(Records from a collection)
------------------------
(* ===== verification/CommSafe.v ===== *)
(** Type safety of the communicators: construction and destruction,
    subscriptions, sending and receiving messages. *)
From S2P Require Import Prelude Hoare Ethernet Packet Teds Crypto Clock Observer Shm ShmSafe HandlerSafe.
From S2P Require Import Nic Protocol ProtocolLemmas Communicator Safety ReceiveSafe.
Local Open Scope Z_scope.

(** ** Who listens *)

Section listeners.
Context {Ob C : Type} `{EqDecision Ob, EqDecision C}.
Implicit Types (o : observed Ob C).

Lemma matching_attach id c c' o :
  matching c' (attach (Some id) c o) = if decide (c' = c) then id :: matching c' o else matching c' o.
Proof. unfold matching. simpl. repeat case_decide; simplify_eq; done. Qed.

Lemma matching_detach id c c' o :
  observed_ok o →
  matching c' (detach (Some id) c o)
  = if decide (c' = c) then filter (λ x, x ≠ id) (matching c' o) else matching c' o.
Proof.
  intros Ho. destruct (detach_registrations (Some id) c o Ho) as [Hr Hok].
  rewrite !matching_registrations, Hr by done.
  clear Hr Hok. induction (registrations o) as [|[x d] l IH]; [by case_decide|].
  destruct (decide (x = Some id ∧ d = c)) as [[-> ->]|Hne].
  - rewrite filter_cons_False by naive_solver. rewrite IH. simpl.
    destruct (decide (c' = c)) as [->|Hc]; [|by rewrite decide_False by congruence].
    rewrite decide_True by done. by rewrite filter_cons_False by naive_solver.
  - rewrite filter_cons_True by naive_solver. csimpl. destruct (decide (d = c')) as [->|Hd]; [|done].
    destruct x as [x|]; [|done]. rewrite IH. destruct (decide (c' = c)) as [->|Hc]; [|done].
    by rewrite filter_cons_True by naive_solver.
Qed.
End listeners.

(** A listener more, where nobody listens. *)
Lemma one_listener_attach qs id c o :
  one_listener qs o → matching c o = [] → is_Some (qs !! id) → one_listener qs (attach (Some id) c o).
Proof.
  intros [Ho Hone] Hc Hq. split; [by unfold observed_ok in *; simpl; f_equal|]. intros c'.
  rewrite matching_attach. case_decide as Heq; [|done]. subst c'. right. exists id. by rewrite Hc.
Qed.

(** A listener less. *)
Lemma one_listener_detach qs id c o : one_listener qs o → one_listener qs (detach (Some id) c o).
Proof.
  intros [Ho Hone]. split; [by apply detach_registrations|]. intros c'.
  rewrite matching_detach by done. destruct (Hone c') as [Hm|(x & Hm & Hq)]; rewrite Hm; simpl.
  - left. by case_decide.
  - case_decide; [|by eauto]. rewrite filter_cons. case_decide; [by eauto|by left].
Qed.

(** The queue of somebody who does not listen goes. *)
Lemma one_listener_delete qs id o :
  one_listener qs o → (∀ c, id ∉ matching c o) → one_listener (delete id qs) o.
Proof.
  intros [Ho Hone] Hn. split; [done|]. intros c. destruct (Hone c) as [?|(x & Hm & Hq)]; [by left|].
  right. exists x. split; [done|]. rewrite lookup_delete_ne; [done|]. intros ->. apply (Hn c). rewrite Hm. set_solver.
Qed.

Section safety.
Context (p : ICryptoProvider) `{MacLaws p} (gw : bool) (base : Ipc).
Abbreviation proc_ok := (proc_ok p gw base).
Abbreviation after := (after p gw base).
Abbreviation Fx := effect_ok.

(** The communicator [c] is live, and listens nowhere but where it says. *)
Record comm_ok (c : communicator) (s : pstate) : Prop := {
  co_queue : is_Some (queues s !! c_id c);
  co_address : address_ok (c_address c);
  co_ports : ∀ n, c_id c ∈ matching n (ports s) → n = port (c_address c);
  co_types : ∀ t, c_id c ∈ matching t (types s) → t ∈ c_subscribed c
}.

Lemma construct_safe id a :
  address_ok a →
  triple Fx (λ s, proc_ok s ∧ queues s !! id = None ∧ matching (port a) (ports s) = [] ∧
                  (∀ n, id ∉ matching n (ports s)) ∧ (∀ t, id ∉ matching t (types s)))
    (Communicator.construct id a) (λ c s, proc_ok s ∧ comm_ok c s) proc_ok.
Proof.
  intros Ha s (Hs & Hid & Hp & Hnp & Hnt). unfold Communicator.construct, Protocol.attach_port_listener. mstep.
  cbn. split; [constructor|]. set (q := mk_queue 0 []). set (s' := set_ports _ _).
  assert (∀ c i x, holds (<[id := q]> (queues s)) c i x → holds (queues s) c i x) as Hold.
  { intros c i x (q' & Hq' & Hx). apply lookup_insert_Some in Hq' as [[_ <-]|[_ Hq']]; [done|by exists q']. }
  assert (∀ c, is_Some (queues s !! c) → is_Some (<[id := q]> (queues s) !! c)) as Hkeep.
  { intros c Hc. destruct (decide (id = c)) as [->|]; [rewrite lookup_insert_eq; eauto|].
    by rewrite lookup_insert_ne. }
  split.
  - destruct Hs. split; try done; simpl.
    + intros c q' Hc. apply lookup_insert_Some in Hc as [[_ <-]|[_ Hc]]; [done|by apply po_queues in Hc].
    + intros c i x Hx. by apply (po_live c i), Hold.
    + intros c i c' i' x Hx Hx'. eapply po_once; by apply Hold.
    + apply one_listener_attach; [by apply (one_listener_mono (queues s))|done|].
      rewrite lookup_insert_eq. eauto.
    + by apply (one_listener_mono (queues s)).
  - split; simpl; [by rewrite lookup_insert_eq; eauto|done| |].
    + intros n. rewrite matching_attach. case_decide; [done|]. intros Hn. by destruct (Hnp n).
    + intros t Ht. by destruct (Hnt t).
Qed.

Lemma proc_ok_types s o : proc_ok s → one_listener (queues s) o → proc_ok (set_types o s).
Proof. intros [] Ho. by split. Qed.
Lemma proc_ok_ports s o : proc_ok s → one_listener (queues s) o → proc_ok (set_ports o s).
Proof. intros [] Ho. by split. Qed.

Lemma subscribe_safe c t :
  triple Fx (λ s, proc_ok s ∧ comm_ok c s ∧ matching t (types s) = [])
    (Communicator.subscribe_to_type c t) (λ c s, proc_ok s ∧ comm_ok c s) proc_ok.
Proof.
  intros s (Hs & [] & Ht). unfold Communicator.subscribe_to_type, Protocol.attach_type_listener. mstep.
  cbn. split; [constructor|]. split.
  - apply proc_ok_types; [done|]. apply one_listener_attach; try done. apply Hs.
  - split; simpl; try done. intros t'. rewrite matching_attach. case_decide as Heq; [set_solver|].
    intros Hin. specialize (co_types0 t' Hin). set_solver.
Qed.

Lemma keeps_comm_send e c m s0 :
  data_ok (c_address c) (m_destination m)
    (Segment.get_bytes (Segment.mk (m_type m) (m_timestamp m) (m_payload m)))
    (Z.of_nat (length (Segment.get_bytes (Segment.mk (m_type m) (m_timestamp m) (m_payload m))))) →
  keeps Fx (after s0) (Communicator.send gw e c m).
Proof.
  intros Hm. unfold Communicator.send. cbv zeta. apply keeps_bind; [|intros; by apply triple_ret].
  by apply keeps_protocol_send.
Qed.

(** A message that an application may send. *)
Record sendable (m : Message) : Prop := {
  se_dest : address_ok (m_destination m);
  se_payload : bytes_ok (m_payload m);
  se_size : Z.of_nat (length (m_payload m)) < 2 ^ 31
}.

Lemma sendable_data c m :
  address_ok c → sendable m →
  let bytes := Segment.get_bytes (Segment.mk (m_type m) (m_timestamp m) (m_payload m)) in
  data_ok c (m_destination m) bytes (Z.of_nat (length bytes)).
Proof.
  intros Hc [] bytes. assert (bytes = Segment.header_bytes (m_type m) (m_timestamp m) ++ m_payload m) as Hb.
  { unfold bytes. by rewrite get_bytes_eq. }
  split; try done.
  - rewrite Hb. apply Forall_app_2; [apply segment_header_ok|done].
  - lia.
  - rewrite Hb, length_app, length_segment_header. lia.
Qed.

(** The queue loses its first buffer, which is then nobody's. *)
Lemma popped_safe s id n b rest :
  proc_ok s → queues s !! id = Some (mk_queue n (b :: rest)) →
  let s' := set_queues (<[id := mk_queue (n - 1) rest]> (queues s)) s in
  proc_ok s' ∧ ¬ held s' b ∧ view_of_typed s b.
Proof.
  intros Hs Hq s'.
  assert (∀ c i x, holds (queues s') c i x → holds (queues s) c (if decide (c = id) then S i else i) x) as Hold.
  { intros c i x (q' & Hq' & Hx). simpl in Hq'. apply lookup_insert_Some in Hq' as [[<- <-]|[Hne Hq']].
    - rewrite decide_True by done. by exists (mk_queue n (b :: rest)).
    - rewrite decide_False by done. by exists q'. }
  assert (holds (queues s) id 0 b) as Hfirst by (by exists (mk_queue n (b :: rest))).
  split; [|split; [|by apply (po_live _ _ _ _ Hs id 0)]].
  - destruct Hs. split; try done; simpl.
    + intros c q' Hc. apply lookup_insert_Some in Hc as [[_ <-]|[_ Hc]]; [|by apply po_queues in Hc].
      apply po_queues in Hq. unfold queue_ok in *. simpl in *. lia.
    + intros c i x Hx. by apply Hold, po_live in Hx.
    + intros c i c' i' x Hx Hx'. destruct (po_once _ _ _ _ _ (Hold _ _ _ Hx) (Hold _ _ _ Hx')) as [-> Hi].
      split; [done|]. by destruct (decide (c' = id)); simplify_eq.
    + apply (one_listener_mono (queues s)); [|done]. intros c Hc.
      destruct (decide (id = c)) as [->|]; [rewrite lookup_insert_eq; eauto|by rewrite lookup_insert_ne].
    + apply (one_listener_mono (queues s)); [|done]. intros c Hc.
      destruct (decide (id = c)) as [->|]; [rewrite lookup_insert_eq; eauto|by rewrite lookup_insert_ne].
  - intros (c & i & Hh). destruct (po_once _ _ _ _ Hs _ _ _ _ _ Hfirst (Hold _ _ _ Hh)) as [-> Hi].
    by rewrite decide_True in Hi.
Qed.

(** Reading a complete frame stays inside it. *)
Lemma protocol_receive_run buf n s b :
  proc_ok s → heap (nic s) !! buf = Some b → fb_own b = None → typed_slot (ipc (nic s)) (fb_slot b) →
  ∃ total from bytes, Protocol.receive buf (Z.of_nat n) s = (Ret (total, from, bytes), s, []) ∧ bytes_ok bytes.
Proof.
  intros Hs Hb Ho Ht. destruct (buffer_data p gw base _ _ _ Hs Hb) as (f & Hd & Hf & Hl). rewrite Ho in Hl.
  specialize (Hl Ht). pose proof (fo_length _ Hf) as Hmax. pose proof (fo_array _ Hf) as Harr.
  unfold ETH_MTU in Hmax. unfold Protocol.receive. rewrite (bind_pure _ _ _ _ _ Hd). cbv zeta.
  rewrite segment_size_eq by (unfold ETH_MTU; lia).
  rewrite read_mem_in.
  - do 3 eexists. mstep. split; [done|]. apply slice_ok, Forall_drop, Hf.
  - unfold Packet.data. rewrite length_drop. lia.
Qed.

(** What the message's vector holds after a receive. *)
Lemma resized_ok mem a b : bytes_ok mem → bytes_ok (MessageOps.resized mem a b).
Proof.
  intros Hm. unfold MessageOps.resized. case_decide; [by apply Forall_take|].
  apply Forall_app_2; [by apply Forall_take|by apply Forall_replicate].
Qed.

Lemma receive_safe c m :
  triple Fx (λ s, proc_ok s ∧ is_Some (queues s !! c_id c)) (Communicator.receive c m)
    (λ r s, proc_ok s ∧ (bytes_ok (m_payload m) → bytes_ok (m_payload r.2))) proc_ok.
Proof.
  unfold Communicator.receive. apply triple_at. intros s [Hs [[n l] Hq]].
  pose proof (po_queues _ _ _ _ Hs _ _ Hq) as Hqok. unfold queue_ok in Hqok. simpl in Hqok.
  destruct l as [|buf rest].
  { intros ? ->. unfold Communicator.pop. mstep. rewrite Hq. mstep. unfold sem_p. simpl in *.
    rewrite decide_False by lia. by split; [constructor|]. }
  destruct (popped_safe s (c_id c) n buf rest Hs Hq) as (Hs' & Hn & (b & Hb & Ho & Ht)).
  set (s' := set_queues _ s) in *.
  assert (Communicator.pop c s = (Ret (Some buf), s', [])) as Hpop.
  { unfold Communicator.pop. mstep. rewrite Hq. mstep. unfold sem_p. simpl in *.
    rewrite decide_True by lia. by mstep. }
  eapply triple_goto; [exact (bind_pure _ _ _ _ _ Hpop)|].
  destruct (protocol_receive_run buf (m_capacity m) s' b Hs' Hb Ho Ht) as (total & from & bytes & Hr & Hbytes).
  eapply triple_goto; [exact (bind_pure _ _ _ _ _ Hr)|].
  apply triple_bind with (R := λ _, proc_ok).
  2:{ intros _. cbv zeta. set (mem := bytes ++ _).
    assert (bytes_ok (m_payload m) → bytes_ok mem) as Hmem by (intros; by apply Forall_app_2, Forall_drop).
    repeat case_decide; apply triple_ret; (split; [done|]); simpl; intros Hm.
    - by apply Forall_take, Hmem.
    - by apply Forall_take, Hmem.
    - apply resized_ok. unfold splice. rewrite take_0, app_nil_l.
      apply Forall_app_2; [by apply slice_ok, Hmem|by apply Forall_drop, Hmem]. }
  unfold Protocol.free. eapply triple_goto; [exact (bind_gets _ _ s')|].
  rewrite (po_local _ _ _ _ Hs').
  eapply triple_conseq; [apply (free_safe p gw base SHM buf b s'); by split|intros ? ->; by apply after_refl|done|done].
Qed.

Definition detach_all (id : nat) (ts : list Z) (o : observed nat Z) : observed nat Z :=
  foldl (λ o t, detach (Some id) t o) o ts.

Lemma detach_types_run id ts s :
  Communicator.detach_types id ts s = (Ret tt, set_types (detach_all id ts (types s)) s, []).
Proof.
  revert s. induction ts as [|t ts IH]; intros s; [by destruct s|]. simpl.
  unfold Protocol.detach_type_listener. by rewrite bind_modify, IH.
Qed.

Lemma detach_all_listens qs id ts o :
  one_listener qs o →
  one_listener qs (detach_all id ts o) ∧
  ∀ c, id ∈ matching c (detach_all id ts o) → id ∈ matching c o ∧ c ∉ ts.
Proof.
  revert o. induction ts as [|t ts IH]; intros o Ho; [split; [done|]; intros c Hc; set_solver|].
  destruct (IH _ (one_listener_detach qs id t o Ho)) as [Hok Hin]. split; [done|]. intros c Hc.
  apply Hin in Hc as [Hc Hts]. rewrite matching_detach in Hc by apply Ho.
  case_decide; [apply list_elem_of_filter in Hc as [? _]; done|]. set_solver.
Qed.

Lemma destroy_safe c :
  triple Fx (λ s, proc_ok s ∧ comm_ok c s) (Communicator.destroy c) (λ _, proc_ok) proc_ok.
Proof.
  intros s [Hs [Hq Ha Hp Ht]]. unfold Communicator.destroy, Protocol.detach_port_listener. mstep.
  rewrite (bind_pure _ _ _ _ _ (detach_types_run _ _ _)). unfold modify. cbn. split; [constructor|].
  destruct (detach_all_listens (queues s) (c_id c) (elements (c_subscribed c)) (types s)) as [Hty Hin];
    [apply Hs|].
  assert (∀ d i x, holds (delete (c_id c) (queues s)) d i x → holds (queues s) d i x) as Hold.
  { intros d i x (q & Hd & Hx). apply lookup_delete_Some in Hd as [_ Hd]. by exists q. }
  destruct Hs. split; try done; simpl.
  - intros d q Hd. apply lookup_delete_Some in Hd as [_ Hd]. by apply po_queues in Hd.
  - intros d i x Hx. by apply (po_live d i), Hold.
  - intros d i d' i' x Hx Hx'. by eapply po_once; apply Hold.
  - apply one_listener_delete; [by apply one_listener_detach|]. intros n.
    rewrite matching_detach by apply po_ports. case_decide as Hn.
    + intros Hx. by apply list_elem_of_filter in Hx as [? _].
    + intros Hx. by apply Hp in Hx.
  - apply one_listener_delete; [done|]. intros n Hx. apply Hin in Hx as [Hx Hn].
    apply Hn, elem_of_elements, Ht, Hx.
Qed.
End safety.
------------------------
Both the first line of the records above and the line containing "From S2P Require Import Prelude" are to be transcribed exactly, together with every line between them, and nothing else.

* _RESULT FOR THIS TASK_
(* ===== verification/CommSafe.v ===== *)
(** Type safety of the communicators: construction and destruction,
    subscriptions, sending and receiving messages. *)
From S2P Require Import Prelude Hoare Ethernet Packet Teds Crypto Clock Observer Shm ShmSafe HandlerSafe.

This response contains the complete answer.